The program below produces different results when complied using
cl -AM -FPi prog.c
than when using the following:
cl -AM -FPa prog.c
Part of the reason for the different results is that /FPa and /FPi generate
math routines that don't work the same. /FPi math emulates the 80x87, to
the point of actually converting 8-byte doubles to 10-byte internal format
and doing the math in internal format. /FPa uses an 8-byte format for
calculations; therefore, it is less accurate. This often accounts for
differences in results.
Also, the second number printed in the /FPi case is smaller than DBL_MIN, as defined in FLOAT.H. This situation is also correct because DBL_MIN is the smallest possible NORMALIZED value. (Normalized means that the high- order bit of the mantissa is a one.)
"Denormals" (numbers where there are zeros in some of the high-order bits of the mantissa), however, can represent numbers "x" in the ranges + DBL_MIN > x > 0 and 0 > x > -DBL_MIN. Although this is an unusual situation, it is not an error. A denormal is less precise than a normalized number; however, a denormal is still more precise than 0 (zero) (which is the next best representation). By allowing use of denormal numbers, we make our floating-point result slightly more accurate. The alternate math library (/FPa) represents denormal numbers as 0 (zero).

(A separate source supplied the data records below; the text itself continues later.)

(** ** Property *)

(** How a run ends: with a report that is right if the latencies are close, or because the
    latencies are not. *)
Definition reported (r : outcome Z * world) : Prop :=
  let latencies w := intervals (readings w) in
  match r with
  | (Returned code, w) =>
      code = 0 ∧ held w = [] ∧ length (latencies w) = runs ∧
      (close_latencies (latencies w) →
       ∃ s p99, s ≡ₚ latencies w ∧ StronglySorted Z.le s ∧ hundredth p99 (at_ s 98) (at_ s 99) ∧
         prints_report (statistics (latencies w) s p99) w)
  | (Exited code, w) => code = EXIT_FAILURE ∧ malloc_failed w
  | (Killed, _) => True
  | (Undefined, w) => held w = [] ∧ length (latencies w) = runs ∧ ¬ close_latencies (latencies w)
  | (OutOfFuel, _) => False
  end.

Lemma clock_env env :
  env_ok env → (∀ tr, clock_ok (env tr ClockGettime)) → good_env memory_run env.
Proof. intros He Hc. split; [done|]. split; [|done]. intros tr c. destruct c; try done. apply Hc. Qed.

Lemma undefined_report `{!Qsort} ls w r env :
  length ls = runs → intervals (readings w) = ls → held w = [] →
  summarise ls (Z.of_nat runs) = r → (∀ x, r ≠ Ok x) → reported (print_report ls env w).
Proof.
  intros Hlen Hr Hw E Hno. unfold print_report, mbind, P_bind, of_res. rewrite E.
  destruct r as [x| |]; [by destruct (Hno x)|..]; unfold reported; cbv zeta; rewrite Hr;
    (split_and!; [done|done|]); intros (s & p & _ & _ & _ & Es)%(report_is_statistics ls Hlen);
    change 100 with (Z.of_nat runs) in Es; by rewrite E in Es.
Qed.

(** C31. benchmark.c, with a clock below 90 million seconds, whatever malloc answers and whatever
    qsort does within its specification, comes to an end.  It stays inside its blocks, reads
    no pointer it has not stored and, when it returns, has freed every block exactly once; it
    exits early, with 1 and its blocks not freed, only after a malloc failed.  The latencies
    are the 100 intervals between the clock readings before and after each burst.  If they are
    below 2^31 ns and less than 2^26 ns (67 ms) apart, nothing is undefined and the last five messages are, in spite of the computation
    in double: the average, the root of the average squared deviation, the mean of the two
    middle values, the value a quarter of the way from the 75th to the 76th smallest, all
    rounded down, and the value a hundredth of the way from the 99th smallest to the largest,
    rounded down or, where that is an integer, possibly one less. *)
Theorem memory_benchmark_reports_latencies `{!Qsort} (env : environment) :
  env_ok env → (∀ tr, clock_ok (env tr ClockGettime)) → reported (main env init).
Proof.
  intros He Hc. pose proof (clock_env env He Hc) as Hg.
  pose proof (memory_main_total env init) as Ht.
  pose proof (memory_measure_ok env Hg (good_init memory_run I)) as Hm.
  unfold main, mbind, P_bind in *. destruct (measure env init) as [[ls|code| | |] w]; [|cbn in *..].
  2: exact (proj1 Hm). 2: done. 2: done. 2: done.
  destruct Hm as [(Hlen & _ & [Hw _] & Hr) Hgw]. apply Permutation_nil_r in Hw.
  destruct (summarise ls (Z.of_nat runs)) as [r| |] eqn:E.
  - pose proof (print_report_ok ls r w E env Hg Hgw) as Hp.
    destruct (print_report ls env w) as [[code|code| | |] w']; [|exact (proj1 Hp)|done..].
    destruct Hp as [(-> & Hh & Hrd & Hpr) _]. unfold reported. cbv zeta. rewrite Hh, Hrd, Hr.
    split_and!; [done|done|done|]. intros Hclose.
    destruct (report_is_statistics ls Hlen Hclose) as (s & p & Hp & Hs & H99 & Es).
    exists s, p. change 100 with (Z.of_nat runs) in Es. rewrite E in Es. injection Es as ->. done.
  - by eapply undefined_report.
  - by eapply undefined_report.
Qed.

Lemma memory_benchmark_reports_latencies_witness : reported (main undisturbed init).
Proof.
  apply (memory_benchmark_reports_latencies undisturbed); [apply undisturbed_ok|apply undisturbed_clock].
Defined.

(** The measurement alone never fails otherwise, and the average of its latencies fits. *)
Definition measured (r : outcome (list Z) * world) : Prop :=
  match r with
  | (Returned latencies, w) =>
      length latencies = runs ∧ Forall latency_ok latencies ∧ held w = [] ∧
      latencies = intervals (readings w) ∧
      ∃ average, calculate_average latencies (Z.of_nat runs) = Ok average
  | (Exited code, w) => code = EXIT_FAILURE ∧ malloc_failed w
  | (Killed, _) => True
  | (OutOfFuel, _) | (Undefined, _) => False
  end.

Theorem memory_benchmark_frees_everything (env : environment) :
  env_ok env → (∀ tr, clock_ok (env tr ClockGettime)) → measured (measure env init).
Proof.
  intros He Hc. pose proof (wp_run_total memory_run measure _ env memory_measure_total memory_measure_ok) as Hr.
  specialize (Hr (clock_env env He Hc) I). unfold measured. destruct (measure env init) as [[ls|code| | |] w]; try done.
  destruct Hr as (Hlen & Hls & [Hw _] & Hrd). split_and!; [done|done|by apply Permutation_nil_r in Hw|done|].
  destruct (average_of_latencies ls) as (avg & Ha & _); [rewrite Hlen; unfold runs; lia|done|].
  exists avg. by rewrite Hlen in Ha.
Qed.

Another possible cause of differences in floating-point results is the inclusion or omission of the /Op option. When /Op is omitted, the compiler may skip storing intermediate results as 64-bit objects in memory, leaving them instead in the 80-bit registers of the 80x87 (or emulator package). This increases the speed and accuracy of the calculation. However, this can decrease the consistency of the calculations because other intermediate results may have been stored in 64-bit objects in memory anyway. Including /Op forces all intermediate results to be stored in memory, giving more consistent results. This option is often handy in programs involving complicated floating-point calculations.

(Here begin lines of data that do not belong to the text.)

(* ===== verification/OwnProcess.v ===== *)
(** * OwnProcess: the filtering programs only ever see the loader's process

    minimal, minimal_ns, minimal_legacy and usdt tell their BPF program which process to
    report: through a global variable poked before loading, or an entry of my_pid_map.  Here
    the main functions ([Loaders]) and the BPF programs ([Probes]) are put together: what the
    globals and the map contain at a moment is computed from the calls made so far, and at
    every moment of every run in which the program may be attached it reports exactly the
    process that started it. *)

From S2P Require Import Prelude CInt CFormat BpfKernel Process Wp Loaders LoadersSpec Probes.

(** ** What a history of calls says *)

(** The value of a global variable (0 in the object file), and my_pid_map (one entry, 0). *)
Fixpoint global (name : string) (tr : list (sys * answer)) : Z :=
  match tr with
  | [] => 0
  | (PokeGlobal _ g v, _) :: tr' => if String.eqb g name then v else global name tr'
  | _ :: tr' => global name tr'
  end.
Fixpoint my_pid_map (tr : list (sys * answer)) : amap Z :=
  match tr with
  | [] => AMap [0]
  | (MapUpdate _ m k v, a) :: tr' =>
      if 0 <=? ret a then fst (bpf_map_update_elem (my_pid_map tr') k v) else my_pid_map tr'
  | _ :: tr' => my_pid_map tr'
  end.

(** Calls that may attach the program, and calls that change what it filters by (or, for the
    manual attachment of usdt, where it is attached). *)
Definition attaches (x : sys * answer) : bool := match fst x with SkelAttach _ => true | _ => false end.
Definition changes (x : sys * answer) : bool :=
  match fst x with PokeGlobal _ _ _ | MapUpdate _ _ _ _ | AttachUsdt _ _ => true | _ => false end.

(** The program is attached only once it is [ready], and not changed afterwards. *)
Fixpoint ordered (ready : list (sys * answer) → Prop) (tr : list (sys * answer)) : Prop :=
  match tr with
  | [] => True
  | x :: tr' =>
      (attaches x = true → ready tr') ∧ (changes x = true → existsb attaches tr' = false) ∧ ordered ready tr'
  end.

(** Being ready outlasts calls that change nothing. *)
Definition lasting (ready : list (sys * answer) → Prop) : Prop :=
  ∀ x tr, changes x = false → ready tr → ready (x :: tr).

Lemma ordered_ready ready tr :
  lasting ready → ordered ready tr → existsb attaches tr = true → ready tr.
Proof.
  intros Hlast. induction tr as [|x tr IH]; [done|]. cbn [ordered existsb]. intros (Ha & Hc & Ho) Hx.
  assert (changes x = false ∧ ready tr) as [Hch Hr]; [|by apply Hlast].
  destruct (attaches x) eqn:Ex.
  - split; [by destruct x as [[] ?]|by apply Ha].
  - cbn [orb] in Hx. split; [|by apply IH]. destruct (changes x); [|done]. by rewrite Hc in Hx.
Qed.

Lemma ordered_suffix ready tr tr' : tr `suffix_of` tr' → ordered ready tr' → ordered ready tr.
Proof. intros [k ->]. induction k as [|x k IH]; [done|]. cbn. tauto. Qed.

Lemma ordered_quiet ready w w' : quiet w w' → ordered ready (trace w) → ordered ready (trace w').
Proof.
  intros (_ & _ & tr & -> & Hq) Ho. induction tr as [|x tr IH]; [done|]. cbn in *.
  apply andb_prop in Hq as [Hx Hq]. destruct x as [[] a]; try done; split_and!; (done || by apply IH).
Qed.

(** The scenario in which this is an invariant. *)
Definition in_order (ready : list (sys * answer) → Prop) : scenario :=
  Scenario None (λ _ _ _, True) (λ w, ordered ready (trace w)) (λ _ _, True).

Lemma in_order_stable ready : stable (in_order ready).
Proof. intros w w'. apply ordered_quiet. Qed.

(** ** When the four programs are ready *)

(** A pid that getpid returned. *)
Definition own_pid (tr : list (sys * answer)) (p : Z) : Prop :=
  0 < p ≤ INT_MAX ∧ ∃ a, (Getpid, a) ∈ tr ∧ ret a = p.

Definition ready_global (tr : list (sys * answer)) : Prop := own_pid tr (global "my_pid" tr).
Definition ready_ns (tr : list (sys * answer)) : Prop :=
  ready_global tr ∧
  ∃ path sb, (Stat path, sb) ∈ tr ∧ out sb !! 0%nat = Some (global "dev" tr) ∧ out sb !! 1%nat = Some (global "ino" tr).
Definition ready_legacy (tr : list (sys * answer)) : Prop :=
  ∃ p, own_pid tr p ∧ bpf_map_lookup_elem (my_pid_map tr) 0 = Some p.

(** The second program of usdt is attached to the process itself. *)
Definition manual_own (tr : list (sys * answer)) : Prop :=
  ∀ s p a, (AttachUsdt s p, a) ∈ tr → own_pid tr p.
Definition ready_usdt (tr : list (sys * answer)) : Prop := ready_global tr ∧ manual_own tr.

Lemma own_pid_cons x tr p : own_pid tr p → own_pid (x :: tr) p.
Proof. intros (Hp & a & Hin & Ha). split; [done|]. exists a. split; [by right|done]. Qed.

Lemma global_cons x tr g : changes x = false → global g (x :: tr) = global g tr.
Proof. by destruct x as [[] a]. Qed.
Lemma my_pid_map_cons x tr : changes x = false → my_pid_map (x :: tr) = my_pid_map tr.
Proof. by destruct x as [[] a]. Qed.

Lemma ready_global_lasting : lasting ready_global.
Proof. intros x tr Hc Hr. unfold ready_global. rewrite global_cons by done. by apply own_pid_cons. Qed.
Lemma ready_ns_lasting : lasting ready_ns.
Proof.
  intros x tr Hc [Hr (path & sb & Hin & Hd & Hi)]. split; [by apply ready_global_lasting|].
  exists path, sb. rewrite !global_cons by done. split; [by right|done].
Qed.
Lemma ready_legacy_lasting : lasting ready_legacy.
Proof.
  intros x tr Hc (p & Hp & Hm). exists p. rewrite my_pid_map_cons by done. split; [by apply own_pid_cons|done].
Qed.

Lemma manual_own_cons x tr : changes x = false → manual_own tr → manual_own (x :: tr).
Proof.
  intros Hc Hm s p a [<-|Hin]%elem_of_cons; [done|]. by eapply own_pid_cons, Hm.
Qed.
Lemma ready_usdt_lasting : lasting ready_usdt.
Proof. intros x tr Hc [Hr Hm]. split; [by apply ready_global_lasting|by apply manual_own_cons]. Qed.

(** ** The main functions *)

Ltac in_history := repeat first [apply list_elem_of_here | apply list_elem_of_further].
Ltac solve_own_pid :=
  split;
  [unfold INT_MAX in *; cbn in *; lia
  |match goal with |- ∃ _, _ ∧ _ = ret ?b => exists b end; split; [in_history|done]].

(** Ready by looking through the calls made so far. *)
Ltac solve_ready :=
  intros _;
  lazymatch goal with
  | |- ready_global _ => unfold ready_global; cbn [global String.eqb Ascii.eqb Bool.eqb]; solve_own_pid
  | |- ready_ns _ =>
      split; [unfold ready_global; cbn [global String.eqb Ascii.eqb Bool.eqb]; solve_own_pid|];
      do 2 eexists; split; [in_history|split; eassumption]
  | |- ready_legacy _ =>
      match goal with H : 0 < ret ?a ≤ INT_MAX |- _ => exists (ret a) end;
      split; [solve_own_pid|]; cbn [my_pid_map];
      match goal with H : (ret ?a <? 0) = false |- context [0 <=? ret ?a] =>
        replace (0 <=? ret a) with true by lia end;
      reflexivity
  | |- ready_usdt _ =>
      split; [unfold ready_global; cbn [global String.eqb Ascii.eqb Bool.eqb]; solve_own_pid|];
      unfold manual_own; intros ? ? ? ?;
      repeat match goal with H : _ ∈ _ :: _ |- _ => apply elem_of_cons in H as [H|H]; [simplify_eq|] end;
      [solve_own_pid|by match goal with H : _ ∈ [] |- _ => apply not_elem_of_nil in H end]
  end.

(** A call of a main function keeps the order. *)
Ltac keep_order :=
  cbn [always in_order trace after_call ordered attaches changes fst existsb orb init];
  split_and!; first [done|eassumption|solve_ready].
#[local] Hint Extern 0 (always (in_order _) _) => keep_order : invariants.

Section mains.
Variable fuel : nat.

Lemma minimal_ordered : wp (in_order ready_global) (MinimalMain.main fuel) (λ _ _, True) init.
Proof.
  unfold MinimalMain.main. repeat wp_step; try done.
  apply wp_dots_forever; [exact I|apply in_order_stable|done].
Qed.

Lemma minimal_ns_ordered : wp (in_order ready_ns) (MinimalNsMain.main fuel) (λ _ _, True) init.
Proof.
  unfold MinimalNsMain.main. repeat wp_step; try done.
  apply wp_dots_forever; [exact I|apply in_order_stable|done].
Qed.

Lemma minimal_legacy_ordered : wp (in_order ready_legacy) (MinimalLegacyMain.main fuel) (λ _ _, True) init.
Proof.
  unfold MinimalLegacyMain.main. repeat wp_step; try done.
  apply wp_dots_forever; [exact I|apply in_order_stable|done].
Qed.

Lemma usdt_ordered : wp (in_order ready_usdt) (UsdtMain.main fuel) (λ _ _, True) init.
Proof.
  unfold UsdtMain.main. repeat wp_step; try done.
  apply wp_dots_until_stop; [exact I|apply in_order_stable|]. intros w' Hq.
  apply wp_world. intros [Ha _]. repeat wp_step; try done.
Qed.
End mains.

(** ** The programs and their mains *)

(** A write() (or setjmp()) of thread [tid] of process [pid]: what the BPF programs print at
    the moment after the calls [tr]. *)
Section reports.
Variable ns_pid : Z → Z → Z.    (* the pid bpf_get_ns_current_pid_tgid gives for a namespace *)
Variables (pid tid : Z).
Let word : Z := pid * 2 ^ 32 + tid.

Definition minimal_reports (tr : list (sys * answer)) : Prop :=
  ∃ p, own_pid tr p ∧
    snd (Minimal.handle_tp (global "my_pid" tr) word) = if pid =? p then triggered p else [].
(** The pid is the one in the namespace that stat described. *)
Definition minimal_ns_reports (tr : list (sys * answer)) : Prop :=
  ∃ p path sb dev ino, own_pid tr p ∧ (Stat path, sb) ∈ tr ∧ out sb !! 0%nat = Some dev ∧ out sb !! 1%nat = Some ino ∧
    snd (MinimalNs.handle_tp ns_pid (global "dev" tr) (global "ino" tr) (global "my_pid" tr)) =
      if ns_pid dev ino =? p then triggered p else [].
Definition minimal_legacy_reports (tr : list (sys * answer)) : Prop :=
  ∃ p, own_pid tr p ∧
    snd (MinimalLegacy.handle_tp (my_pid_map tr) word) = if pid =? p then triggered p else [].
(** The program attached by hand prints for the process it is attached to: the loader's. *)
Definition usdt_reports (tr : list (sys * answer)) : Prop :=
  manual_own tr ∧ ∃ p, own_pid tr p ∧ ∀ arg1 arg2 arg3,
    snd (Usdt.usdt_auto_attach (global "my_pid" tr) word arg1 arg2 arg3) =
      if pid =? p
      then [Printk "USDT auto attach to libc:setjmp: arg1 = %lx, arg2 = %d, arg3 = %lx" [PInt arg1; PInt arg2; PInt arg3]]
      else [].

Definition filtered : list ((nat → P Z) * (list (sys * answer) → Prop)) :=
  [(MinimalMain.main, minimal_reports); (MinimalNsMain.main, minimal_ns_reports);
   (MinimalLegacyMain.main, minimal_legacy_reports); (UsdtMain.main, usdt_reports)].

Hypothesis Hpid : 0 ≤ pid ≤ INT_MAX.
Hypothesis Htid : in_u32 tid.

Lemma ready_global_reports tr : ready_global tr → minimal_reports tr.
Proof using Hpid Htid.
  intros Hr. exists (global "my_pid" tr). split; [done|]. unfold Minimal.handle_tp, word.
  rewrite current_pid_word by done. cbv zeta.
  destruct (Z.eqb_spec pid (global "my_pid" tr)) as [->|]; done.
Qed.

Lemma ready_ns_reports tr : ready_ns tr → minimal_ns_reports tr.
Proof.
  intros [Hr (path & sb & Hin & Hd & Hi)].
  exists (global "my_pid" tr), path, sb, (global "dev" tr), (global "ino" tr). split_and!; try done.
  unfold MinimalNs.handle_tp. cbv zeta. generalize (ns_pid (global "dev" tr) (global "ino" tr)). intros q.
  destruct (Z.eqb_spec q (global "my_pid" tr)) as [->|]; done.
Qed.

Lemma ready_legacy_reports tr : ready_legacy tr → minimal_legacy_reports tr.
Proof using Hpid Htid.
  intros (p & Hp & Hm). exists p. split; [done|]. unfold MinimalLegacy.handle_tp, word.
  rewrite current_pid_word by done. cbv zeta. rewrite Hm, (Z.eqb_sym p pid).
  destruct (Z.eqb_spec pid p) as [->|]; done.
Qed.

Lemma ready_usdt_reports tr : ready_usdt tr → usdt_reports tr.
Proof using Hpid Htid.
  intros [Hr Hm]. split; [done|]. exists (global "my_pid" tr). split; [done|]. intros arg1 arg2 arg3.
  unfold Usdt.usdt_auto_attach, word. rewrite current_pid_word by done. cbv zeta.
  destruct (Z.eqb_spec pid (global "my_pid" tr)) as [->|]; done.
Qed.
End reports.

(** From an ordered main to every moment of its runs. *)
Lemma ordered_moments ready (main : P Z) (reports : list (sys * answer) → Prop) env tr :
  wp (in_order ready) main (λ _ _, True) init → lasting ready → (∀ tr, ready tr → reports tr) →
  env_ok env → tr `suffix_of` trace (snd (main env init)) → existsb attaches tr = true → reports tr.
Proof.
  intros Hwp Hlast Hrep He Hs Ha. apply Hrep. apply ordered_ready; [done| |done].
  assert (good_env (in_order ready) env) as Hg by done.
  pose proof (wp_run (in_order ready) main _ env Hwp Hg I) as Hr.
  destruct (main env init) as [[] w]; try done; cbn [snd] in Hs;
    (eapply ordered_suffix; [exact Hs|]); cbn [always in_order] in Hr; tauto.
Qed.

(** ** Property *)

(** C40. A tracing program never reports a stranger: at every moment of every run of minimal,
    minimal_ns, minimal_legacy and usdt (whatever the calls answer and whenever a signal
    arrives) from the call that attaches the BPF program on, a write() or setjmp() of any
    thread is reported exactly when its process is the one that loaded the program (for
    minimal_ns: when it has the loader's number in the namespace stat described); usdt attaches
    its second program to its own process only. *)
Theorem only_own_process_reported (ns_pid : Z → Z → Z) (pid tid : Z) (main : nat → P Z)
    (reports : list (sys * answer) → Prop) (env : environment) (fuel : nat) (tr : list (sys * answer)) :
  (main, reports) ∈ filtered ns_pid pid tid → 0 ≤ pid ≤ INT_MAX → in_u32 tid → env_ok env →
  tr `suffix_of` trace (snd (main fuel env init)) → existsb attaches tr = true → reports tr.
Proof.
  intros Hin Hp Ht He Hs Ha. unfold filtered in Hin. repeat rewrite elem_of_cons in Hin.
  destruct_or! Hin; [..|by apply not_elem_of_nil in Hin]; injection Hin as -> ->;
    (eapply ordered_moments; [| | |exact He|exact Hs|exact Ha]).
  - apply minimal_ordered.
  - apply ready_global_lasting.
  - by apply ready_global_reports.
  - apply minimal_ns_ordered.
  - apply ready_ns_lasting.
  - by apply ready_ns_reports.
  - apply minimal_legacy_ordered.
  - apply ready_legacy_lasting.
  - by apply ready_legacy_reports.
  - apply usdt_ordered.
  - apply ready_usdt_lasting.
  - by apply ready_usdt_reports.
Qed.

(** usdt after 14 calls. *)
Definition usdt_moment : list (sys * answer) :=
  drop 3 (trace (snd (UsdtMain.main 9 undisturbed init))).

Lemma only_own_process_reported_witness :
  existsb attaches usdt_moment = true ∧ usdt_reports 4242 7 usdt_moment.
Proof.
  split; [by vm_compute|].
  apply (only_own_process_reported (λ _ _, 0) 4242 7 UsdtMain.main _ undisturbed 9 usdt_moment).
  - do 3 right. left.
  - unfold INT_MAX. lia.
  - unfold in_u32. lia.
  - apply undisturbed_ok.
  - exists (take 3 (trace (snd (UsdtMain.main 9 undisturbed init)))). unfold usdt_moment. by rewrite take_drop.
  - by vm_compute.
Defined.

The program and its output follow:
#include <stdio.h> // START OF PROG.C
#include <float.h>
void main(void)
{
double a,b,c,prod1,prod2;
_fpreset();
a=9.5788979e-283;
b=8.050847e-1;
c=9.5588526e-28;
prod1=a*b;
printf("\n product1 = %1.15le \n",prod1);
prod2=c*prod1;
printf("\n product2 = %1.15le \n",prod2);
} // END OF PROG.C
// RESULTS OBTAINED USING CL -AM -FPi PROG.C
product1 = 7.711824142152130e-283
product2 = 7.371619025195353e-310 // This value is less than DBL_MIN
// RESULTS OBTAINED USING CL -AM -FPa PROG.C
product1 = 7.711824142152130e-283
product2 = 0.000000000000000e+000
Additional reference words: kbinf 1.00 1.50 6.00 6.00a 6.00ax 7.00 8.00
8.00c
KBCategory: kbtool
KBSubcategory: CLIss
Keywords : kb16bitonly
Last Reviewed: July 18, 1997